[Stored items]
::::::::::
(* ===== verification/Wildcard.v ===== *)
(** Model of [src/pkg/wildcard/pattern.go]: asterisk matching.  [Match] is translated from the
    source; [glob] is the reference meaning of a pattern, and the two agree on every input. *)

From S2P Require Import Prelude GoStrings.

Definition star : ascii := "*"%char.

(** The loop over [parts[1 : len(parts)-1]]: each non-empty part is cut out at its leftmost
    occurrence; [None] is the early [return false]. *)
Fixpoint match_middle (middle : list string) (rest : string) : option string :=
  match middle with
  | [] => Some rest
  | part :: ps =>
      if bool_decide (part = "") then match_middle ps rest
      else match Index rest part with
           | None => None
           | Some idx => match_middle ps (sdrop (idx + slen part) rest)
           end
  end.

(** [wildcard.Match]. *)
Definition Match (pattern value : string) : bool :=
  if bool_decide (pattern = value) || bool_decide (pattern = "*") then true
  else if negb (ContainsByte pattern star) then false
  else
    let parts := Split pattern star in
    let first := default "" (head parts) in
    let rest := if bool_decide (first ≠ "")
                then if HasPrefix value first then Some (sdrop (slen first) value) else None
                else Some value in
    match rest with
    | None => false
    | Some rest =>
        match match_middle (removelast (tail parts)) rest with
        | None => false
        | Some rest =>
            let last := default "" (last parts) in
            bool_decide (last = "") || HasSuffix rest last
        end
    end.

(** [wildcard.MatchAny]. *)
Definition MatchAny (patterns : list string) (value : string) : bool :=
  existsb (fun candidate => Match candidate value) patterns.

(** ** Reference meaning: an asterisk stands for any byte sequence *)

Inductive glob : string → string → Prop :=
| glob_nil : glob "" ""
| glob_byte c p s : c ≠ star → glob p s → glob (String c p) (String c s)
| glob_star p u s : glob p s → glob (String star p) (u +:+ s).

(** A value matches the parts after a leading asterisk: the parts occur in order, anything
    between them, and the last part ends the value. *)
Fixpoint tail_match (parts : list string) (s : string) : Prop :=
  match parts with
  | [] => True
  | [l] => ∃ u, s = u +:+ l
  | p :: ps => ∃ u r, s = u +:+ p +:+ r ∧ tail_match ps r
  end.

Lemma tail_match_cons p ps s :
  ps ≠ [] → tail_match (p :: ps) s ↔ ∃ u r, s = u +:+ p +:+ r ∧ tail_match ps r.
Proof. by destruct ps. Qed.

(** Extra bytes in front of a match do no harm. *)
Lemma tail_match_prepend ps w s : tail_match ps s → tail_match ps (w +:+ s).
Proof.
  destruct ps as [|p [|q ps]]; [done|..].
  - simpl. intros [u ->]. exists (w +:+ u). by rewrite sapp_assoc.
  - rewrite !tail_match_cons by done. intros (u & r & -> & Hm).
    exists (w +:+ u), r. split; [by rewrite <-!sapp_assoc|done].
Qed.

(** Cutting a part at its leftmost occurrence loses no match. *)
Lemma tail_match_leftmost p ps s i :
  ps ≠ [] → Index s p = Some i →
  tail_match (p :: ps) s ↔ tail_match ps (sdrop (i + slen p) s).
Proof.
  intros Hps Hi. apply Index_Some in Hi as (u0 & r0 & -> & Hlen & Hmin).
  rewrite sapp_assoc, <-Hlen, <-slen_app, sdrop_app, <-sapp_assoc.
  rewrite tail_match_cons by done. split.
  - intros (u & r & Heq & Hm). pose proof (Hmin _ _ Heq) as Hle.
    rewrite !sapp_assoc in Heq.
    destruct (sapp_split (u0 +:+ p) r0 (u +:+ p) r Heq) as (w & _ & ->).
    { rewrite !slen_app. lia. }
    by apply tail_match_prepend.
  - intros Hm. by exists u0, r0.
Qed.

(** The middle loop decides the middle parts of [tail_match]. *)
Lemma match_middle_spec ms l s :
  tail_match (ms ++ [l]) s ↔ ∃ r, match_middle ms s = Some r ∧ ∃ u, r = u +:+ l.
Proof.
  revert s. induction ms as [|m ms IH]; intros s; cbn [app match_middle].
  - simpl. naive_solver.
  - assert (ms ++ [l] ≠ []) as Hne by (by destruct ms).
    case_bool_decide as Hm; [subst m|].
    + rewrite <-IH, tail_match_cons by done. split.
      * intros (u & r & -> & Ht). by apply tail_match_prepend.
      * intros Ht. by exists "", s.
    + destruct (Index s m) as [i|] eqn:Hi.
      * rewrite (tail_match_leftmost _ _ _ _ Hne Hi). apply IH.
      * rewrite tail_match_cons by done. split; [|naive_solver].
        intros (u & r & Heq & _). by destruct (Index_None _ _ Hi u r).
Qed.

(** ** Patterns as parts *)

Lemma glob_literal p s : ContainsByte p star = false → glob p s ↔ s = p.
Proof.
  revert s. induction p as [|c p IH]; intros s Hc; simpl in *.
  - split; [by inversion 1|]. intros ->. constructor.
  - apply orb_false_iff in Hc as [Hd Hc]. apply bool_decide_eq_false in Hd. split.
    + inversion 1; subst; [|done]. f_equal. by apply IH.
    + intros ->. constructor; [done|]. by apply IH.
Qed.

Lemma glob_head a q s :
  ContainsByte a star = false →
  glob (a +:+ String star q) s ↔ ∃ u r, s = a +:+ u +:+ r ∧ glob q r.
Proof.
  revert s. induction a as [|c a IH]; intros s Hc; cbn in *.
  - split.
    + inversion 1; subst; [done|]. by eexists _, _.
    + intros (u & r & -> & Hg). exact (glob_star q u r Hg).
  - apply orb_false_iff in Hc as [Hd Hc]. apply bool_decide_eq_false in Hd.
    rewrite sapp_cons. setoid_rewrite sapp_cons. split.
    + inversion 1 as [|c' p' s' Hne Hg|]; subst; [|done].
      apply IH in Hg as (u & r & -> & Hg); [|done]. by exists u, r.
    + intros (u & r & -> & Hg). constructor; [done|]. apply IH; [done|]. by exists u, r.
Qed.

Lemma glob_tail q s : (∃ u r, s = u +:+ r ∧ glob q r) ↔ tail_match (Split q star) s.
Proof.
  remember (slen q) as n eqn:Hn. revert q s Hn.
  induction n as [n IH] using lt_wf_ind; intros q s ->.
  destruct (sep_case q star) as [Hq|(a & b & -> & Ha & Hlen)].
  - rewrite Split_single by done. simpl. split.
    + intros (u & r & -> & ->%glob_literal); eauto.
    + intros [u ->]. exists u, q. split; [done|]. by apply glob_literal.
  - rewrite Split_app, tail_match_cons by (done || apply Split_not_nil).
    setoid_rewrite <-(IH _ Hlen b _ eq_refl). split.
    + intros (u & r & -> & (u' & r' & -> & Hg)%glob_head); [|done].
      exists u, (u' +:+ r'). eauto.
    + intros (u & r & -> & u' & r' & -> & Hg). exists u, (a +:+ u' +:+ r').
      split; [done|]. apply glob_head; eauto.
Qed.

Lemma Split_last_tail a b :
  ∃ ms l, Split b star = ms ++ [l] ∧
    removelast (tail (a :: Split b star)) = ms ∧ last (a :: Split b star) = Some l.
Proof.
  destruct (Split b star) as [|x xs _] eqn:Hs using rev_ind; [by apply Split_not_nil in Hs|].
  exists xs, x. split_and!; [done|simpl; by rewrite removelast_last|].
  by rewrite app_comm_cons, last_snoc.
Qed.

Lemma glob_refl p : glob p p.
Proof.
  induction p as [|c p IH]; [constructor|].
  destruct (decide (c = star)) as [->|]; [|by constructor].
  apply (glob_star p (String star "") p IH).
Qed.

Lemma HasSuffix_or_empty r l :
  bool_decide (l = "") || HasSuffix r l = true ↔ ∃ u, r = u +:+ l.
Proof.
  rewrite orb_true_iff, bool_decide_eq_true, HasSuffix_spec. split; [|naive_solver].
  intros [->|]; [|done]. exists r. by rewrite sapp_nil_r.
Qed.

(** The part of [Match] after the early returns, for a pattern [a*b]. *)
Lemma Match_parts a b v :
  ContainsByte a star = false →
  (∃ r, (if bool_decide (a ≠ "")
         then if HasPrefix v a then Some (sdrop (slen a) v) else None
         else Some v) = Some r ∧ tail_match (Split b star) r) ↔
  glob (a +:+ String star b) v.
Proof.
  intros Ha. rewrite glob_head by done. split.
  - intros (r & Hr & Ht). apply glob_tail in Ht as (u & r' & -> & Hg).
    case_bool_decide as Hne.
    + destruct (HasPrefix v a) eqn:Hp; [|done].
      apply HasPrefix_spec in Hp as [t ->]. rewrite sdrop_app in Hr. simplify_eq. eauto.
    + subst a. simplify_eq. eauto.
  - intros (u & r & -> & Hg). exists (u +:+ r). split.
    + rewrite HasPrefix_app, sdrop_app. case_bool_decide as Hne; [done|].
      by subst a.
    + apply glob_tail. eauto.
Qed.

Lemma Match_glob_iff pattern value : Match pattern value = true ↔ glob pattern value.
Proof.
  unfold Match. destruct (decide (pattern = value)) as [->|Hne].
  { rewrite bool_decide_eq_true_2 by done. split; [intros _; apply glob_refl|done]. }
  rewrite bool_decide_eq_false_2 by done. destruct (decide (pattern = "*")) as [->|Hns].
  - rewrite bool_decide_eq_true_2 by done. split; [intros _|done].
    rewrite <-(sapp_nil_r value). apply (glob_star "" value ""). constructor.
  - rewrite bool_decide_eq_false_2 by done. simpl orb. cbv iota.
    destruct (sep_case pattern star) as [Hc|(a & b & -> & Ha & _)].
    { rewrite Hc. simpl. rewrite glob_literal by done. naive_solver. }
    rewrite ContainsByte_app. cbn [ContainsByte].
    rewrite (bool_decide_eq_true_2 (star = star)), orb_true_r by done. simpl negb. cbv iota.
    rewrite Split_app by done. destruct (Split_last_tail a b) as (ms & l & Hs & -> & ->).
    rewrite <-Match_parts, Hs by done. setoid_rewrite match_middle_spec. simpl head. simpl default.
    setoid_rewrite <-HasSuffix_or_empty.
    destruct (if bool_decide (a ≠ "") then _ else _) as [rest|]; [|naive_solver].
    destruct (match_middle ms rest) eqn:Hm; naive_solver.
Qed.

(** C38: [wildcard.Match] decides exactly the language its comment describes: an asterisk matches
    any byte sequence, including the empty one, and every other byte matches itself.  In
    particular the greedy leftmost search of the middle parts never misses a match. *)
Theorem Match_correct pattern value : Match pattern value = true ↔ glob pattern value.
Proof. apply Match_glob_iff. Qed.

Lemma MatchAny_spec patterns value :
  MatchAny patterns value = true ↔ ∃ p, p ∈ patterns ∧ glob p value.
Proof.
  unfold MatchAny. rewrite existsb_exists. setoid_rewrite Match_glob_iff.
  by setoid_rewrite <-list_elem_of_In.
Qed.

Lemma MatchAny_star patterns value : "*" ∈ patterns → MatchAny patterns value = true.
Proof.
  intros Hin. apply MatchAny_spec. exists "*". split; [done|].
  rewrite <-(sapp_nil_r value). apply (glob_star "" value ""). constructor.
Qed.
::::::::::
Report back each line of the entries that holds the string "every".

    source; [glob] is the reference meaning of a pattern, and the two agree on every input. *)
    any byte sequence, including the empty one, and every other byte matches itself.  In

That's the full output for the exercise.